Hepatocellular carcinoma (HCC) is one of the top five causes of cancer death. The interaction of RNA binding proteins and long no coding RNA play vital role in malignant tumor progression, and even contribute to chemoresistance. RNA binding protein X (RBMX) plays a vital role in binding and stabilizing many proteins. In this study, we have identified RBMX significantly contributes to the tumorigenesis and sorafenib resistance of hepatocellular carcinoma (HCC). We observed that RBMX was highly expressed in both the HCC patient tissues and HCC cell lines. The HCC cell's viability, proliferation, and sorafenib resistance ability were both increased when RBMX was overexpressed. Additional, RBMX also promotes HCC development and chemoresistance . Further, we found that the autophagy level was increased in HCC cells, which RBMX was up regulated, with sorafenib processing. Interestingly, our study found that long no coding RNA bladder cancer associated transcript 1 (LncBLACAT1) was also raised in HCC. Mechanically, RIP, RNA pull-down and RNA Stability assay proved that RBMX could specially binds BLACAT1's mRNA and matins its expression, which is high degree of consistency with database prediction. This mechanism of action is beneficial for cancer cells proliferation, anti-apoptotic, and colony formation with sorafenib treatment.

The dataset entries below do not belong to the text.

(* ===== verification/VirtualHart.v ===== *)
(** * The simulated HART transmitter ([audesys-runtime/src/virtual_hart.rs])

    Commands 0 to 3 over a transport: the identifier, the primary variable,
    its loop current and percentage, and the dynamic variables.  Values are
    binary32 patterns, sent most significant byte first. *)
From S2P Require Import Prelude Float HalTypes HalValue Transport.
Local Open Scope Z_scope.

Definition HART_STATUS_OK : list Z := [0; 0].
Definition HART_STATUS_ERR : list Z := [64; 0].
Definition DEFAULT_PV_RANGE : Z := float_of_Z binary32 100.

Record VirtualHARTDevice := mkHart {
  device_id : Z;
  long_tag : string;
  slots : gmap Z string;
  bound : bool }.

Definition hart_new (id : Z) (tag : string) : VirtualHARTDevice := mkHart id tag ∅ false.
Definition hart_default : VirtualHARTDevice := hart_new 1 "AUDESYS-VIRTUAL-HART".
Definition bind (d : VirtualHARTDevice) : VirtualHARTDevice :=
  mkHart (device_id d) (long_tag d) (slots d) true.
Definition map_slot (d : VirtualHARTDevice) (slot : Z) (signal : string) : VirtualHARTDevice :=
  mkHart (device_id d) (long_tag d) (<[slot := signal]> (slots d)) (bound d).

(** The number a value is reported as. *)
Definition value_f32 (v : HalValue) : Z :=
  match v with
  | VF32 b => b
  | VF64 b => float_convert binary64 binary32 b
  | VS32 n | VU32 n | VS16 n | VU16 n | VS8 n | VU8 n => float_of_Z binary32 n
  | VBool b => float_of_Z binary32 (if b then 1 else 0)
  | _ => 0
  end.

(** [f32::clamp]: a NaN is neither below nor above. *)
Definition clamp32 (lo hi x : Z) : Z :=
  let x := if float_ltb binary32 x lo then lo else x in
  if float_ltb binary32 hi x then hi else x.

Definition f32_bytes (b : Z) : list Z := be_bytes 4 b.

Section device.
Context {T : Type} {HT : HalTransport T}.

(** [None] is the error of an unmapped slot or an unbound device; a signal that
    was never published counts as 0.0. *)
Definition read_slot_f32 (t : T) (d : VirtualHARTDevice) (slot : Z) : T * option Z :=
  match slots d !! slot with
  | None => (t, None)
  | Some name =>
      if negb (bound d) then (t, None)
      else let '(t, v) := read_signal t name in
           (t, Some (value_f32 (match v with Some (v, _) => v | None => VF32 0 end)))
  end.

Definition handle_cmd0_identifier (d : VirtualHARTDevice) : list Z :=
  HART_STATUS_OK ++ [254; device_id d; 5; 221; 1] ++ string_bytes "AUDESYS".

Definition handle_cmd1_read_pv (t : T) (d : VirtualHARTDevice) : T * list Z :=
  let '(t, v) := read_slot_f32 t d 0 in
  (t, match v with Some v => HART_STATUS_OK ++ f32_bytes v | None => HART_STATUS_ERR end).

Definition loop_fraction (pv : Z) : Z :=
  float_div binary32 (clamp32 0 DEFAULT_PV_RANGE pv) DEFAULT_PV_RANGE.
Definition current_ma (pv : Z) : Z :=
  float_add binary32 (float_of_Z binary32 4) (float_mul binary32 (loop_fraction pv) (float_of_Z binary32 16)).
Definition percent (pv : Z) : Z := float_mul binary32 (loop_fraction pv) (float_of_Z binary32 100).

Definition handle_cmd2_read_pv_current (t : T) (d : VirtualHARTDevice) : T * list Z :=
  let '(t, v) := read_slot_f32 t d 0 in
  (t, match v with
      | Some pv => HART_STATUS_OK ++ f32_bytes pv ++ f32_bytes (current_ma pv) ++ f32_bytes (percent pv)
      | None => HART_STATUS_ERR
      end).

(** The mapped slots in increasing order. *)
Definition sorted_slots (d : VirtualHARTDevice) : list Z := merge_sort Z.le (map_to_list (slots d)).*1.

Fixpoint read_slots (t : T) (d : VirtualHARTDevice) (ss : list Z) : T * list Z :=
  match ss with
  | [] => (t, [])
  | s :: ss =>
      let '(t, v) := read_slot_f32 t d s in
      let '(t, vs) := read_slots t d ss in
      (t, match v with Some v => v :: vs | None => vs end)
  end.

Definition handle_cmd3_read_dynamic (t : T) (d : VirtualHARTDevice) : T * list Z :=
  let '(t, vs) := read_slots t d (sorted_slots d) in
  (t, HART_STATUS_OK ++ [wrap_u 8 (Z.of_nat (length vs))] ++ concat (map f32_bytes vs)).

Definition handle_command (t : T) (d : VirtualHARTDevice) (cmd : Z) (data : list Z) : T * list Z :=
  if cmd =? 0 then (t, handle_cmd0_identifier d)
  else if cmd =? 1 then handle_cmd1_read_pv t d
  else if cmd =? 2 then handle_cmd2_read_pv_current t d
  else if cmd =? 3 then handle_cmd3_read_dynamic t d
  else (t, HART_STATUS_ERR).
End device.

(** ** A master reading the dynamic variables *)
Fixpoint groups4 (n : nat) (l : list Z) : option (list Z) :=
  match n with
  | O => match l with [] => Some [] | _ => None end
  | S n => if (length l <? 4)%nat then None else cons (of_be_bytes (take 4 l)) <$> groups4 n (drop 4 l)
  end.
Definition parse_dynamic (resp : list Z) : option (list Z) :=
  match resp with
  | 0 :: 0 :: n :: rest => groups4 (Z.to_nat n) rest
  | _ => None
  end.

Section facts.
Context {T : Type} {HT : HalTransport T} {HL : HalTransportLaws T}.

(** What slot [s] holds. *)
Definition slot_value (t : T) (d : VirtualHARTDevice) (s : Z) : option Z :=
  name ← slots d !! s;
  if bound d then Some (value_f32 (match (read_signal t name).2 with Some (v, _) => v | None => VF32 0 end))
  else None.
Definition same_signals (t t' : T) : Prop := ∀ n, (read_signal t' n).2 = (read_signal t n).2.

#[local] Instance same_signals_trans : Transitive same_signals.
Proof. intros t1 t2 t3 H1 H2 n. by rewrite (H2 n). Qed.

Lemma read_slot_spec t d s :
  (read_slot_f32 t d s).2 = slot_value t d s ∧ same_signals t (read_slot_f32 t d s).1.
Proof.
  unfold read_slot_f32, slot_value. destruct (slots d !! s) as [name|]; cbn; [|done].
  destruct (bound d); cbn; [|done].
  destruct (read_signal t name) as [t' v] eqn:E. cbn. split; [done|].
  intros n. pose proof (read_read t name n) as H. by rewrite E in H.
Qed.

Lemma slot_value_same t t' d s : same_signals t t' → slot_value t' d s = slot_value t d s.
Proof. intros H. unfold slot_value. destruct (slots d !! s) as [name|]; cbn; [|done]. by rewrite H. Qed.

Lemma read_slots_spec t d ss :
  (read_slots t d ss).2 = omap (slot_value t d) ss ∧ same_signals t (read_slots t d ss).1.
Proof.
  induction ss as [|s ss IH] in t |- *; [done|]. cbn [read_slots omap list_omap].
  destruct (read_slot_spec t d s) as [Hv Hs]. destruct (read_slot_f32 t d s) as [t1 v]. cbn in Hv, Hs. subst v.
  destruct (IH t1) as [IHv IHs]. destruct (read_slots t1 d ss) as [t2 vs]. cbn in IHv, IHs |- *. subst vs.
  rewrite (list_omap_ext (slot_value t1 d) (slot_value t d) ss ss).
  2:{ apply Forall_Forall2_diag, Forall_forall. intros s' _. by apply slot_value_same. }
  split; [by destruct (slot_value t d s)|]. by transitivity t1.
Qed.

Lemma groups4_concat vs :
  Forall (fun v => in_u 32 v = true) vs → groups4 (length vs) (concat (map f32_bytes vs)) = Some vs.
Proof.
  induction 1 as [|v vs Hv Hvs IH]; [done|]. cbn [length map concat groups4].
  assert (length (f32_bytes v) = 4%nat) as Hl by apply be_bytes_length.
  rewrite length_app, Hl. cbn [Nat.add Nat.ltb Nat.leb]. rewrite take_app_length', drop_app_length' by done.
  assert (of_be_bytes (f32_bytes v) = v) as ->.
  { unfold f32_bytes. rewrite of_be_bytes_be_bytes. apply in_u_spec in Hv. by apply Z.mod_small. }
  by rewrite IH.
Qed.

Lemma sorted_slots_spec d :
  Sorted Z.le (sorted_slots d) ∧ ∀ s, s ∈ sorted_slots d ↔ is_Some (slots d !! s).
Proof.
  unfold sorted_slots. split; [apply Sorted_merge_sort; intros ??; lia|]. intros s.
  rewrite merge_sort_Permutation, list_elem_of_fmap. split.
  - intros ([k v] & -> & H). apply elem_of_map_to_list in H. by exists v.
  - intros [v H]. exists (s, v). by rewrite elem_of_map_to_list.
Qed.

(** A master that parses the dynamic variables gets the values of the
    mapped slots in the order of the slot numbers, and reading them changes no
    signal.  The count is one byte, so it is right up to 255 variables. *)
Theorem dynamic_variables_read t d t' resp :
  handle_command t d 3 [] = (t', resp) → bound d = true →
  Forall (fun v => in_u 32 v = true) (omap (slot_value t d) (sorted_slots d)) →
  (length (sorted_slots d) < 256)%nat →
  parse_dynamic resp = Some (omap (slot_value t d) (sorted_slots d)) ∧
  length (omap (slot_value t d) (sorted_slots d)) = length (sorted_slots d) ∧
  (∀ n, (read_signal t' n).2 = (read_signal t n).2).
Proof.
  intros H Hb Hr Hl. cbn in H. unfold handle_cmd3_read_dynamic in H.
  destruct (read_slots_spec t d (sorted_slots d)) as [Hv Hs].
  destruct (read_slots t d (sorted_slots d)) as [t1 vs]. cbn in Hv, Hs. subst vs. simplify_eq.
  assert (length (omap (slot_value t d) (sorted_slots d)) = length (sorted_slots d)) as Hlen.
  { assert (∀ s, s ∈ sorted_slots d → is_Some (slot_value t d s)) as Hall.
    { intros s Hin. apply sorted_slots_spec in Hin as [name Hn]. unfold slot_value.
      rewrite Hn. cbn. rewrite Hb. by eexists. }
    clear -Hall. induction (sorted_slots d) as [|s ss IH]; [done|]. cbn.
    destruct (Hall s) as [v ->]; [by left|]. cbn. rewrite IH; [done|]. intros s' Hs'. apply Hall. by right. }
  split; [|split; [done|exact Hs]].
  cbn [HART_STATUS_OK app parse_dynamic]. rewrite wrap_u_id by (apply in_u_spec; lia). rewrite Nat2Z.id.
  by apply groups4_concat.
Qed.
End facts.

(** The loop current saturates: a variable below the range is reported
    with 4 mA and 0 percent, one above it with 20 mA and 100 percent, while the
    variable itself is sent unclamped. *)
Theorem loop_current_saturates {T} `{HalTransport T} (t : T) d t1 pv t' resp :
  read_slot_f32 t d 0 = (t1, Some pv) → handle_command t d 2 [] = (t', resp) →
  (float_ltb binary32 pv 0 = true →
     resp = HART_STATUS_OK ++ f32_bytes pv ++ f32_bytes (float_of_Z binary32 4) ++ f32_bytes 0) ∧
  (float_ltb binary32 DEFAULT_PV_RANGE pv = true → float_ltb binary32 pv 0 = false →
     resp = HART_STATUS_OK ++ f32_bytes pv ++ f32_bytes (float_of_Z binary32 20) ++ f32_bytes DEFAULT_PV_RANGE).
Proof.
  intros Hr H1. cbn in H1. unfold handle_cmd2_read_pv_current in H1. rewrite Hr in H1.
  injection H1 as <- <-. unfold current_ma, percent, loop_fraction, clamp32. split.
  - intros ->. do 2 f_equal. 
  - intros Hhi ->. rewrite Hhi. done.
Qed.

(** Errors: an unmapped slot 0 or an unbound device answers commands 1 and
    2, and every command above 3, with the bare error status, but an unbound
    device answers command 3 with an OK status and no variables. *)
Theorem hart_errors {T} `{HalTransport T} (t : T) d cmd data :
  (slots d !! 0 = None ∨ bound d = false → cmd = 1 ∨ cmd = 2 → handle_command t d cmd data = (t, HART_STATUS_ERR)) ∧
  (cmd < 0 ∨ 3 < cmd → handle_command t d cmd data = (t, HART_STATUS_ERR)) ∧
  (bound d = false → handle_command t d 3 data = (t, HART_STATUS_OK ++ [0])).
Proof.
  split; [|split].
  - intros Hd Hc. assert (read_slot_f32 t d 0 = (t, None)) as Hr.
    { unfold read_slot_f32. destruct Hd as [->| ->]; [done|]. by destruct (slots d !! 0). }
    destruct Hc as [->| ->]; cbn; unfold handle_cmd1_read_pv, handle_cmd2_read_pv_current; by rewrite Hr.
  - intros Hc. unfold handle_command.
    rewrite !(proj2 (Z.eqb_neq cmd _)) by lia. done.
  - intros Hb. cbn. unfold handle_cmd3_read_dynamic.
    assert (∀ ss, read_slots t d ss = (t, [])) as ->; [|done].
    induction ss as [|s ss IH]; [done|]. cbn. unfold read_slot_f32. rewrite Hb.
    destruct (slots d !! s); cbn; by rewrite IH.
Qed.

(** With all 256 slots mapped the count byte wraps to zero. *)
Lemma dynamic_count_wraps {T} `{HalTransport T} (t t' : T) d vs :
  read_slots t d (sorted_slots d) = (t', vs) → length vs = 256%nat →
  handle_command t d 3 [] = (t', HART_STATUS_OK ++ [0] ++ concat (map f32_bytes vs)).
Proof. intros Hr Hl. cbn. unfold handle_cmd3_read_dynamic. by rewrite Hr, Hl. Qed.

(** ** Witnesses *)
Definition demo_hart : VirtualHARTDevice := bind (map_slot (map_slot hart_default 3 "temp") 0 "level").
Definition demo_hart_transport : InprocTransport :=
  (publish_signal transport_new "level" (VU16 150) (mkTs 0 0)).1.

Lemma dynamic_variables_read_witness :
  parse_dynamic (handle_command demo_hart_transport demo_hart 3 []).2 = Some [float_of_Z binary32 150; 0].
Proof.
  destruct (handle_command demo_hart_transport demo_hart 3 []) as [t' resp] eqn:E.
  destruct (dynamic_variables_read demo_hart_transport demo_hart t' resp E eq_refl) as (H & _ & _).
  - assert (omap (slot_value demo_hart_transport demo_hart) (sorted_slots demo_hart) = [float_of_Z binary32 150; 0])
      as -> by (vm_compute; reflexivity).
    repeat constructor.
  - vm_compute. lia.
  - exact H.
Defined.

Lemma loop_current_saturates_witness :
  (handle_command demo_hart_transport demo_hart 2 []).2 =
  HART_STATUS_OK ++ f32_bytes (float_of_Z binary32 150) ++ f32_bytes (float_of_Z binary32 20) ++ f32_bytes DEFAULT_PV_RANGE.
Proof.
  destruct (read_slot_f32 demo_hart_transport demo_hart 0) as [t1 v] eqn:Er.
  destruct (handle_command demo_hart_transport demo_hart 2 []) as [t' resp] eqn:E.
  assert (v = Some (float_of_Z binary32 150)) as -> by (injection Er; intros <- _; vm_compute; reflexivity).
  apply (loop_current_saturates demo_hart_transport demo_hart t1 (float_of_Z binary32 150) t' resp Er E);
    vm_compute; reflexivity.
Defined.

Lemma hart_errors_witness :
  (handle_command transport_new hart_default 1 []).2 = HART_STATUS_ERR ∧
  (handle_command transport_new hart_default 3 []).2 = [0; 0; 0].
Proof.
  split.
  - rewrite (proj1 (hart_errors transport_new hart_default 1 [])); [reflexivity | by left | by left].
  - rewrite (proj2 (proj2 (hart_errors transport_new hart_default 3 [])) eq_refl). reflexivity.
Defined.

Further, the autophagy level and cancer cell stemness were also improved when RBMX/BLACAT1 upregulated. Our study indicated that hepatoma cells can improve their proliferation, colony ability and autophagy by RBMX stabilizing BLACAT1 expression then promote HCC development and drug resistance. Hence, RBMX could be considered as novel therapeutic target for HCC treatment strategies.